# It is tooooooo cold......



## Jayda (Jun 15, 2012)

21 degrees is tooooooooo cold for Southern folk! We have to bundle up to go out and pee!


----------



## Lindsayj (Apr 18, 2012)

Haha and we were just complaining about 45 degrees! I think mine would refuse to go out in 21 degrees. Chloe has already given up here. 

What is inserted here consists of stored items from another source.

Lemma sig_removependingsignal_run idle s Ls Ms Gs B x l signo :
  sig_inv idle s Ls Ms Gs B -> x ∈ Ls l ->
  let g := tcb_group (mqs s) x in
  pending s Gs g !! signo = None /\ sig_removependingsignal x signo s = Some (NULL, s) \/
  exists p q s' Gs', sig_removependingsignal x signo s = Some (p, s') /\ p <> NULL /\
    sigpends s !! p = Some q /\ sigpends s' !! p = Some q /\
    p ∈ Gs (tg_sigpendingq g) /\ psigno_of s p = signo /\ pending s Gs g !! signo = Some (pinfo q) /\
    sig_inv_but p idle s' Ls Ms Gs' B /\ pending_for g (delete signo (pending s Gs g)) s Gs s' Gs'.
Proof.
  intros Hi Hx g. destruct (task_facts _ _ _ _ _ _ _ _ _ Hi Hx) as (Hxn & Ht & Hg). fold g in Hg.
  unfold sig_removependingsignal. rewrite (bind_run _ _ _ _ _ (rd_group_run x s Ht)). fold g.
  rewrite bind_check by by rewrite is_null_neq.
  unfold head_of. rewrite bind_get. unfold pends_fuel. rewrite bind_get.
  rewrite (list_head _ _ _ _ _ _ Hi).
  pose proof (pends_size _ _ _ _ _ _ Hi (tg_sigpendingq g) eq_refl) as Hsz.
  destruct (pending_key idle s Ls Ms Gs B g signo Hi)
    as [[Hf Hnone]|(Hp & q & l1 & l2 & El & Hq & Hk & Hl1 & Hs)].
  - left. split; [done|]. pose proof (removepending_run _ _ _ _ _ _ Hi signo g
      (S (size (sigpends s))) [] (Gs (tg_sigpendingq g)) []) as E. rewrite !app_nil_r in E.
    assert (Hne : forall y, y ∈ Gs (tg_sigpendingq g) -> psigno_of s y <> signo).
    { intros y Hy Ek. unfold pending in Hnone. apply (list_elem_of_fmap_2 (psigno_of s)) in Hy.
      rewrite Ek in Hy. apply (assoc_is_Some _ (info_of s)) in Hy. rewrite Hnone in Hy. by destruct Hy. }
    rewrite (bind_run _ _ _ _ _ (E eq_refl ltac:(lia) Hne ltac:(done))). done.
  - right. set (p := find_node _ _ _) in *.
    assert (Hne : forall y, y ∈ l1 -> psigno_of s y <> signo)
      by (intros y Hy <-; by apply Hl1, list_elem_of_fmap_2).
    pose proof (removepending_run _ _ _ _ _ _ Hi signo g (S (size (sigpends s))) [] l1 (p :: l2)) as E.
    rewrite app_nil_l in E. rewrite El in Hsz |- *.
    rewrite (bind_run _ _ _ _ _ (E El ltac:(lia) Hne ltac:(by intros ? ? [= <- <-]))).
    assert (Hrun : exists s1, (if negb (is_null (hd_or NULL (p :: l2))) then
        if negb (is_null (last_or NULL l1)) then _ <- remafter (last_or NULL l1) (tg_sigpendingq g) ;; ret tt
        else _ <- remfirst (tg_sigpendingq g) ;; ret tt else ret tt) s = Some (tt, s1) /\
        same_nodes s s1 /\ sig_mem p s1 Ms (<[tg_sigpendingq g := l1 ++ l2]> Gs) B).
    { cbn [hd_or]. rewrite (is_null_neq p) by done. cbn [negb].
      destruct l1 as [|y l1 _] using rev_ind.
      - destruct (sig_remfirst_run (tg_sigpendingq g) s Ms Gs B p l2 (sg_mem _ _ _ _ _ _ _ Hi) El)
          as (s1 & E1 & ? & ?). exists s1. change (is_null (last_or NULL [])) with true. cbn [negb].
        by rewrite (bind_run _ _ _ _ _ E1).
      - rewrite last_or_snoc. rewrite is_null_neq; [|eapply (listed_not_null _ _ _ _ _ (tg_sigpendingq g));
          [apply Hi|rewrite El; set_solver]]. cbn [negb]. rewrite <- app_assoc in El. simpl in El.
        destruct (sig_remafter_run (tg_sigpendingq g) s Ms Gs B l1 y p l2 (sg_mem _ _ _ _ _ _ _ Hi) El)
          as (s1 & E1 & ? & ?). exists s1. rewrite <- app_assoc. by rewrite (bind_run _ _ _ _ _ E1). }
    destruct Hrun as (s1 & E1 & Hn1 & Hm1). rewrite (bind_run _ _ _ _ _ E1).
    destruct (unlink_pending idle s s1 Ls Ms Gs B g l1 p l2 Hi El Hn1 Hm1) as [Hi1 Hpf].
    exists p, q, s1, (<[tg_sigpendingq g := l1 ++ l2]> Gs). split_and!; try done.
    + by rewrite (sn_pends _ _ Hn1).
    + set_solver.
    + by rewrite <- Hk.
Qed.
End thms.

Sent from Petguide.com App


----------



## Jayda (Jun 15, 2012)

They will go out with jackets on and they get it done quick. It is suppose to rain a lot tomorrow and be cold. Mine will draw the line with both rain and cold!


----------



## woodard2009 (Aug 4, 2010)

It's in the 30's here and she won't go out in the boring front yard unless there's a neighbors dog out there, so I take her out in the backyard which she likes, but then I have to be out there freezing too!! I can watch her from the door or window when she goes in the front yard. 
I love Jaydas outfit. I want to see the side view of her in it. It looks like such a beautiful hoodie and it suits her.


----------



## Lindsayj (Apr 18, 2012)

Yeah, Ella has been going outside like a champ. We make jokes that she had to fend for herself in the wild before she came to us. Haha When we let Ella out Chloe just stays inside, but she's pad trained so it's not a necessity. She hasn't wanted to walk though. 

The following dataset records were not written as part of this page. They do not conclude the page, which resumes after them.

(* ===== verification/SignalDeliver.v ===== *)
(** The delivery of the handler calls that are queued for the running task. *)
From stdpp Require Import functions.
From S2P Require Import Prelude Links Queue Alloc Wdog MmHeapInv Monad Sched SchedSpec SchedInv SchedThms SchedFrame Sem SemInv SemSpec Mq MqInv MqSpec MqMem MqThms Signal SignalInv SignalSpec SignalThms SignalWake.
#[local] Open Scope st_scope.

(** The mask while the handler of the call [c] runs, and the record of that. *)
Definition run_mask (m : Z) (c : Z * Z * siginfo) : Z :=
  Z.lor (Z.lor m c.1.2) (SIGNO2SET (si_signo c.2)).
Definition ran (m : Z) (c : Z * Z * siginfo) : Z * siginfo * Z := (c.1.1, c.2, run_mask m c).

Section deliver.
Context {H : Type} `{!Allocator H} `{!AllocatorLaws H}.
Implicit Types (s : sig_s H) (Gs : siglist -> list Z) (Ms : mqlist -> list Z).
Variable handler : Z -> Z -> siginfo -> st (sig_s H) unit.

(** The task [x] runs, and its signals are as they were. *)
Record undisturbed (x : Z) s Gs s' Gs' : Prop := {
  ud_pending : forall g, g = tcb_group (mqs s) x -> pending s' Gs' g = pending s Gs g;
  ud_posted : Gs' (sigpostedq x) = Gs (sigpostedq x);
  ud_mask : procmask (sigtcbs s' x) = procmask (sigtcbs s x);
  ud_group : tcb_group (mqs s') x = tcb_group (mqs s) x;
  ud_active : active (gsch s') = active (gsch s);
  ud_irq : current_regs (gsch s') = current_regs (gsch s);
  ud_lock : lock (gsch s') x = lock (gsch s) x
}.

Lemma undisturbed_refl x s Gs : undisturbed x s Gs s Gs.
Proof. by split. Qed.

Lemma undisturbed_trans x s1 Gs1 s2 Gs2 s3 Gs3 :
  undisturbed x s1 Gs1 s2 Gs2 -> undisturbed x s2 Gs2 s3 Gs3 -> undisturbed x s1 Gs1 s3 Gs3.
Proof.
  intros [P1 O1 M1 G1 A1 R1 L1] [P2 O2 M2 G2 A2 R2 L2]. split; try (intros; congruence).
  intros g Hg. rewrite P2, P1; congruence.
Qed.

(** A handler that returns and sends no signal to the task [x]; it may use
    errno, semaphores and message queues, or signal other tasks. *)
Definition harmless (idle x f n : Z) (i : siginfo) : Prop :=
  forall s Ls Ms Gs B, sig_inv idle s Ls Ms Gs B -> active (gsch s) = x ->
    current_regs (gsch s) = false -> 0 < lock (gsch s) x ->
  exists s' Ls' Ms' Gs' B', handler f n i s = Some (tt, s') /\ sig_inv idle s' Ls' Ms' Gs' B' /\
    undisturbed x s Gs s' Gs' /\ Gs' (sigpendactionq x) = Gs (sigpendactionq x) /\
    queued s' Gs' x = queued s Gs x /\ handled s' = handled s.

(** All pending signals are masked. *)
Definition all_masked (x : Z) s Gs : Prop := forall n,
  is_Some (pending s Gs (tcb_group (mqs s) x) !! n) -> Z.testbit (procmask (sigtcbs s x)) n = true.

Lemma all_masked_ud x s Gs s' Gs' :
  undisturbed x s Gs s' Gs' -> all_masked x s Gs -> all_masked x s' Gs'.
Proof. intros [P O M G A R L] Hm n. rewrite G, M, (P _ eq_refl). apply Hm. Qed.

Lemma sig_inv_handled ex idle s Ls Ms Gs B f i m :
  sig_inv_but ex idle s Ls Ms Gs B -> sig_inv_but ex idle (add_handled f i m s) Ls Ms Gs B.
Proof. intros []. split; try done. by eapply sig_mem_ext. Qed.

Lemma sig_this_task idle s Ls Ms Gs B :
  sig_inv idle s Ls Ms Gs B -> sched_op this_task s = Some (active (gsch s), s).
Proof.
  intros Hi. apply sched_op_read. pose proof (sg_mq _ _ _ _ _ _ _ Hi) as Hmq.
  by rewrite (head_run _ _ _ (mq_lists _ _ _ _ _ _ Hmq)), (si_active _ _ _ (mq_sched _ _ _ _ _ _ Hmq)).
Qed.

Lemma active_listed idle s Ls Ms Gs B :
  sig_inv idle s Ls Ms Gs B -> active (gsch s) ∈ Ls g_readytorun.
Proof.
  intros Hi. pose proof (sg_mq _ _ _ _ _ _ _ Hi) as Hmq. pose proof (mq_sched _ _ _ _ _ _ Hmq) as Hs.
  rewrite (si_active _ _ _ Hs). apply (hd_in _ _ _ (si_lists _ _ _ Hs)).
Qed.

(** No pending signal is unmasked. *)
Lemma unmask_none_run dlv idle s Ls Ms Gs B x :
  sig_inv idle s Ls Ms Gs B -> active (gsch s) = x -> current_regs (gsch s) = false ->
  0 < lock (gsch s) x < MAX_LOCK_COUNT -> all_masked x s Gs ->
  exists b d, sig_unmaskpendingsignal dlv s = Some (b, gover s d) /\
    sig_inv idle (gover s d) Ls Ms Gs B /\ quiet (gsch s) d.
Proof.
  intros Hi Ha Hirq Hlk Hm. pose proof (active_listed _ _ _ _ _ _ Hi) as Hx. rewrite Ha in Hx.
  destruct (sig_lock_run NULL idle s Ls Ms Gs B Hi) as (d1 & E1 & Hi1 & Ha1 & Hc1); [rewrite Ha; lia|].
  set (s1 := gover s d1) in *.
  assert (Hl1 : lock d1 x = lock (gsch s) x + 1)
    by (rewrite (lc_lock _ _ _ Hc1), Hirq, decide_True, Ha by done; done).
  destruct (sig_pendingset_run idle s1 Ls Ms Gs B x g_readytorun Hi1 Hx) as (v & Ev & Hv).
  destruct (sig_unlock_run NULL idle s1 Ls Ms Gs B Hi1) as (b & d2 & E2 & Hi2 & Ha2 & Hc2);
    [right; simpl; rewrite Ha1, Ha; lia|].
  exists b, d2. split_and!; [|exact Hi2|eapply lock_unlock_quiet; [exact Hc1|done|apply quiet_refl|exact Hc2|done]].
  unfold sig_unmaskpendingsignal. rewrite (bind_run _ _ _ _ _ (sig_this_task _ _ _ _ _ _ Hi)), Ha.
  rewrite (bind_run _ _ _ _ _ E1).
  rewrite (bind_run _ _ _ _ _ (rdt_run procmask x s1 ltac:(by eapply (task_facts _ _ _ _ _ _ _ _ _ Hi1)))).
  rewrite (bind_run _ _ _ _ _ Ev).
  assert (Z.ldiff v (procmask (sigtcbs s1 x)) = 0) as ->.
  { apply Z.bits_inj'. intros n Hn. rewrite Z.bits_0, Z.ldiff_spec.
    destruct (Z.testbit v n) eqn:Et; [|done]. apply (Hv n Hn) in Et.
    change (sigtcbs s1 x) with (sigtcbs s x). by rewrite (Hm n Et). }
  by rewrite (bind_run _ _ s1 tt s1).
Qed.

(** ** Moving the structure of a call *)

Lemma moved_views s Gs s' Gs' :
  same_nodes s s' -> (forall k, kind_of k <> KQ -> Gs' k = Gs k) ->
  (forall g, actions s' Gs' g = actions s Gs g) /\ (forall g, pending s' Gs' g = pending s Gs g) /\
  (forall y, Gs' (sigpendactionq y) = Gs (sigpendactionq y) -> queued s' Gs' y = queued s Gs y).
Proof.
  intros Hn Hl. destruct (same_nodes_fields _ _ Hn) as (F1 & F2 & F3 & F4 & F5). split_and!.
  - intros g. unfold actions. rewrite Hl by done. by apply assoc_ext.
  - intros g. unfold pending. rewrite Hl by done. by apply assoc_ext.
  - intros y E. unfold queued. rewrite E. by apply list_fmap_ext.
Qed.

Lemma other_kq Gs k l k' : kind_of k = KQ -> kind_of k' <> KQ -> <[k := l]> Gs k' = Gs k'.
Proof. intros E1 E2. apply fn_lookup_insert_ne. congruence. Qed.

(** The first call goes to the posted calls. *)
Lemma post_run idle s Ls Ms Gs B x p l fuel :
  sig_inv idle s Ls Ms Gs B -> Gs (sigpendactionq x) = p :: l ->
  exists s', (rem fuel p (sigpendactionq x) ;; add_to (sigpostedq x) (sq_addlast p)) s = Some (tt, s') /\
    same_nodes s s' /\
    let Gs' := <[sigpostedq x := Gs (sigpostedq x) ++ [p]]> (<[sigpendactionq x := l]> Gs) in
    sig_inv idle s' Ls Ms Gs' B.
Proof.
  intros Hi El. pose proof (sg_mem _ _ _ _ _ _ _ Hi) as Hm.
  destruct (sig_rem_run (sigpendactionq x) s Ms Gs B [] p l fuel Hm El) as (s1 & E1 & Hn1 & Hm1); [simpl; lia|].
  assert (Hi1 : sig_inv_but p idle s1 Ls Ms (<[sigpendactionq x := l]> Gs) B)
    by (eapply sig_inv_relist; [exact Hi|done|done|by left]).
  assert (Hp : is_Some (node s1 KQ p)).
  { rewrite (same_nodes_node _ _ Hn1). apply (gm_node _ _ _ _ _ Hm (sigpendactionq x)). rewrite El. left. }
  destruct Hp as [t Ht].
  destruct (sig_addlast_run (sigpostedq x) s1 Ms (<[sigpendactionq x := l]> Gs) B p t Hm1 Ht)
    as (s2 & E2 & Hn2 & Hm2); [done|]. rewrite fn_lookup_insert_ne in Hm2 by done.
  exists s2. rewrite (bind_run _ _ _ _ _ E1). split_and!; [done|by etransitivity|].
  eapply sig_inv_relist; [exact Hi1|done|done|by left].
Qed.

(** The posted call is released. *)
Lemma unpost_run idle s Ls Ms Gs B x P p :
  sig_inv idle s Ls Ms Gs B -> Gs (sigpostedq x) = P ++ [p] ->
  exists s' Gs' B', (rem (S (size (sigqs s))) p (sigpostedq x) ;; sig_releasependingsigaction p) s =
      Some (tt, s') /\
    sig_inv idle s' Ls Ms Gs' B' /\ others s s' /\ sigtcbs s' = sigtcbs s /\ handled s' = handled s /\
    Gs' (sigpostedq x) = P /\ Gs' (sigpendactionq x) = Gs (sigpendactionq x) /\
    queued s' Gs' x = queued s Gs x /\ (forall g, pending s' Gs' g = pending s Gs g) /\
    (forall g, actions s' Gs' g = actions s Gs g).
Proof.
  intros Hi El. pose proof (sg_mem _ _ _ _ _ _ _ Hi) as Hm.
  pose proof (qs_size _ _ _ _ _ _ Hi (sigpostedq x) eq_refl) as Hsz. rewrite El, length_app in Hsz.
  destruct (sig_rem_run (sigpostedq x) s Ms Gs B P p [] (S (size (sigqs s))) Hm El)
    as (s1 & E1 & Hn1 & Hm1); [lia|]. rewrite app_nil_r in Hm1.
  set (Gs1 := <[sigpostedq x := P]> Gs) in *.
  assert (Hi1 : sig_inv_but p idle s1 Ls Ms Gs1 B) by (eapply sig_inv_relist; [exact Hi|done|done|by left]).
  destruct (node_q s1 p) as [q Hq].
  { rewrite (same_nodes_node _ _ Hn1). apply (gm_node _ _ _ _ _ Hm (sigpostedq x)). rewrite El. set_solver. }
  destruct (sig_releasependingsigaction_run idle s1 Ls Ms Gs1 B p q Hi1 Hq) as (s2 & Gs2 & B2 & E2 & Hf & Hi2).
  destruct (moved_views s Gs s1 Gs1 Hn1) as (V1 & V2 & V3);
    [intros; by apply other_kq|].
  assert (EPA : Gs1 (sigpendactionq x) = Gs (sigpendactionq x)) by (unfold Gs1; by rewrite fn_lookup_insert_ne).
  pose proof (fo_lists _ _ _ _ Hf) as Hfl. pose proof (sn_mqs _ _ Hn1) as Em.
  exists s2, Gs2, B2. rewrite (bind_run _ _ _ _ _ E1).
  destruct (fo_view _ _ _ _ Hf) as [W1 W2 W3 W4 W5]. split_and!; [done|done|..].
  - etransitivity; [|apply others_mem; apply Hf]. split; rewrite ?Em; try done; [apply quiet_refl|].
    by destruct (sems (mqs s)).
  - rewrite W4. apply Hn1.
  - rewrite W5. apply Hn1.
  - rewrite Hfl by done. unfold Gs1. by rewrite fn_lookup_insert.
  - by rewrite Hfl.
  - by rewrite W3, V3.
  - intros g. by rewrite W2.
  - intros g. by rewrite W1.
Qed.

(** The handler runs with its mask, and the mask is restored. *)
Lemma masked_run idle s Ls Ms Gs B x q :
  sig_inv idle s Ls Ms Gs B -> active (gsch s) = x -> current_regs (gsch s) = false ->
  0 < lock (gsch s) x -> harmless idle x (sighandler q) (si_signo (qinfo q)) (qinfo q) ->
  let c := (sighandler q, qmask q, qinfo q) in
  let save := procmask (sigtcbs s x) in
  exists s' Ls' Ms' Gs' B', (forall k : st (sig_s H) unit,
      (wrt (with_procmask (run_mask save c)) x ;;
       modify (add_handled (sighandler q) (qinfo q) (run_mask save c)) ;;
       handler (sighandler q) (si_signo (qinfo q)) (qinfo q) ;;
       wrt (with_procmask save) x ;; k) s = k s') /\
    sig_inv idle s' Ls' Ms' Gs' B' /\ undisturbed x s Gs s' Gs' /\
    Gs' (sigpendactionq x) = Gs (sigpendactionq x) /\ queued s' Gs' x = queued s Gs x /\
    handled s' = handled s ++ [ran save c].
Proof.
  intros Hi Ha Hirq Hlk Hh c save. pose proof (active_listed _ _ _ _ _ _ Hi) as Hx. rewrite Ha in Hx.
  destruct (task_facts _ _ _ _ _ _ _ _ _ Hi Hx) as (_ & Ht & _).
  set (s1 := set_sigtcb x (with_procmask (run_mask save c) (sigtcbs s x)) s).
  set (s2 := add_handled (sighandler q) (qinfo q) (run_mask save c) s1).
  assert (Hi2 : sig_inv idle s2 Ls Ms Gs B) by by apply sig_inv_handled, sig_inv_tcb.
  destruct (Hh s2 Ls Ms Gs B Hi2 Ha Hirq Hlk) as (s3 & Ls3 & Ms3 & Gs3 & B3 & E3 & Hi3 & [P O M G A R L] & EA & EQ & EH).
  pose proof (active_listed _ _ _ _ _ _ Hi3) as Hx3. rewrite A in Hx3. change (active (gsch s2)) with (active (gsch s)) in Hx3.
  rewrite Ha in Hx3. destruct (task_facts _ _ _ _ _ _ _ _ _ Hi3 Hx3) as (_ & Ht3 & _).
  exists (set_sigtcb x (with_procmask save (sigtcbs s3 x)) s3), Ls3, Ms3, Gs3, B3. split_and!.
  - intros k. rewrite (bind_run _ _ _ _ _ (wrt_run _ x s Ht)), bind_modify. fold s1. fold s2.
    by rewrite (bind_run _ _ _ _ _ E3), (bind_run _ _ _ _ _ (wrt_run _ x s3 Ht3)).
  - by apply sig_inv_tcb.
  - split; try done. simpl. by rewrite decide_True.
  - done.
  - done.
  - exact EH.
Qed.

Sent from Petguide.com App


----------



## Jayda (Jun 15, 2012)

woodard2009 said:


> It's in the 30's here and she won't go out in the boring front yard unless there's a neighbors dog out there, so I take her out in the backyard which she likes, but then I have to be out there freezing too!! I can watch her from the door or window when she goes in the front yard.
> I love Jaydas outfit. I want to see the side view of her in it. It looks like such a beautiful hoodie and it suits her.


It's the Dazzle hoodie from the fabulous Auntie Elaina. Ruff Ruff brand and made of a soft minky material shaped like little rosetts.


----------



## Zorana1125 (Oct 24, 2010)

It's so cold here too! Mojo barely makes it out to pee, and I don't even want to take him! Days like today I'm so glad 3 of them are pad trained!!!

Sent from Petguide.com Free App


----------



## AnnHelen (Nov 29, 2010)

It*s freeeezing cold here in Norway too....really cold ! Hehe...only 6 months until warmer weather hihi  Very cute sweather, love the soft pink look <3


----------



## LivingOurLoveSong (Oct 29, 2013)

Oh I am just dying from the cutest of it!


----------



## debrawade10 (Oct 10, 2013)

LOVE that little hoodie. I'm so glad to hear that everyone is having the same issues...it is brutal outside and seems way to early in the season to be this cold.!! I keep putting on the clothes, Mia & Raisin seem ok, but poor little Lily is just shivering.


----------



## coco_little_bear (May 30, 2012)

She's sooo cute in that hoodie! Very stylish outfit to go out and pee.  Lilo's not a fan of the cold either... I wonder how she'll cope with winter when it properly kicks in. lol


----------



## Wicked Pixie (Oct 14, 2011)

I think that is the cutest Sapphire picture ever. She is just too cute!


----------



## michele (Jan 12, 2009)

I agree with Stella,you should put that in for a contest.Freezing here,couldn't open my car boot this morning it was frozen


----------



## Jayda (Jun 15, 2012)

michele said:


> I agree with Stella,you should put that in for a contest.Freezing here,couldn't open my car boot this morning it was frozen


Thanks so much! Sapphire loves to pose for pictures. Too bad it is so cold. We are heading to the the beach for Thanksgiving.....it usually is not so cold


----------



## KrystalLeigh (Aug 17, 2011)

She's so adorable! We actually have some warm (and by warm I mean not below freezing) weather in our forecast! Odie might actually go walk if I take her outside.


----------



## quinnandleah (Sep 28, 2011)

Awww its warmer here than it usually is this time of year. We've only had 2 snows and they haven't lasted a day before melting. My pups had getting ready to go out.


----------



## TLI (Sep 3, 2008)

I love that hoodie, and of course the model is beautiful!


----------



## Huly (Mar 5, 2012)

Love it! Very cute!


----------



## lulu'smom (Jan 4, 2012)

That pic of her with the hood on is over the top adorable!! I am in love with that jacket.  Has the frigid weather blown through in your area? It's still cold here, but not as bad.


----------



## nabi (Nov 25, 2004)

that is a gorgeous sweater...she looks so warm and toasty in it...


----------